I'd like every record given again exactly, please.
◇ ◇ ◇
Lemma format_totals_keys (temps : dict Z) (out : dict string) :
  distinct_keys temps ->
  (forall k, In k (map fst temps) -> existsb (key_eqb k) (map fst out) = false) ->
  map fst (format_totals temps out) = (map fst out ++ map fst temps)%list.
Proof.
  revert out.
  induction temps as [| [a t] temps IH]; intros out Hd Hout.
  - simpl. now rewrite app_nil_r.
  - destruct Hd as [Ha Hd]. cbn [format_totals].
    assert (Hk : map fst (dict_set a (convert_seconds_to_hm t) out)
                 = (map fst out ++ [a])%list).
    { rewrite dict_set_keys, (Hout a); [reflexivity | now left]. }
    rewrite IH; [| exact Hd |].
    + rewrite Hk, <- app_assoc. reflexivity.
    + intros k Hin. rewrite Hk, existsb_app, (Hout k) by now right.
      cbn [existsb orb]. rewrite orb_false_r, key_eqb_sym.
      exact (dict_find_none_keys a temps Ha k Hin).
Qed.

(** X5: the dict of totals and the dict the function returns list the
    authors in the order in which they first appear in the work log, each
    author once: two keys of the result are never equal. *)
Theorem authors_in_order_of_first_entry (entries : list value)
        (Hok : forallb entry_ok entries = true) :
  exists (temps : dict Z) (formatted : dict string),
    temps_par_collaborateur (VList entries) = Ok temps
    /\ calculer_temps_par_collaborateur (VList entries) = Ok formatted
    /\ map fst temps = first_seen entries
    /\ map fst formatted = first_seen entries
    /\ distinct_keys temps.
Proof.
  destruct (add_entries_ok entries [] Hok I) as (temps & E & Hd & _).
  exists temps, (format_totals temps []).
  assert (E' : temps_par_collaborateur (VList entries) = Ok temps) by exact E.
  assert (K : map fst temps = first_seen entries)
    by exact (add_entries_keys entries [] temps Hok E).
  split; [exact E' |].
  split; [unfold calculer_temps_par_collaborateur; now rewrite E' |].
  split; [exact K |].
  split; [| exact Hd].
  rewrite format_totals_keys; [exact K | exact Hd | reflexivity].
Qed.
◇ ◇ ◇
→ Task response
Lemma format_totals_keys (temps : dict Z) (out : dict string) :
  distinct_keys temps ->
  (forall k, In k (map fst temps) -> existsb (key_eqb k) (map fst out) = false) ->
  map fst (format_totals temps out) = (map fst out ++ map fst temps)%list.
Proof.
  revert out.
  induction temps as [| [a t] temps IH]; intros out Hd Hout.
  - simpl. now rewrite app_nil_r.
  - destruct Hd as [Ha Hd]. cbn [format_totals].
    assert (Hk : map fst (dict_set a (convert_seconds_to_hm t) out)
                 = (map fst out ++ [a])%list).
    { rewrite dict_set_keys, (Hout a); [reflexivity | now left]. }
    rewrite IH; [| exact Hd |].
    + rewrite Hk, <- app_assoc. reflexivity.
    + intros k Hin. rewrite Hk, existsb_app, (Hout k) by now right.
      cbn [existsb orb]. rewrite orb_false_r, key_eqb_sym.
      exact (dict_find_none_keys a temps Ha k Hin).
Qed.

(** X5: the dict of totals and the dict the function returns list the
    authors in the order in which they first appear in the work log, each
    author once: two keys of the result are never equal. *)
Theorem authors_in_order_of_first_entry (entries : list value)
        (Hok : forallb entry_ok entries = true) :
  exists (temps : dict Z) (formatted : dict string),
    temps_par_collaborateur (VList entries) = Ok temps
    /\ calculer_temps_par_collaborateur (VList entries) = Ok formatted
    /\ map fst temps = first_seen entries
    /\ map fst formatted = first_seen entries
    /\ distinct_keys temps.
Proof.
  destruct (add_entries_ok entries [] Hok I) as (temps & E & Hd & _).
  exists temps, (format_totals temps []).
  assert (E' : temps_par_collaborateur (VList entries) = Ok temps) by exact E.
  assert (K : map fst temps = first_seen entries)
    by exact (add_entries_keys entries [] temps Hok E).
  split; [exact E' |].
  split; [unfold calculer_temps_par_collaborateur; now rewrite E' |].
  split; [exact K |].
  split; [| exact Hd].
  rewrite format_totals_keys; [exact K | exact Hd | reflexivity].
Qed.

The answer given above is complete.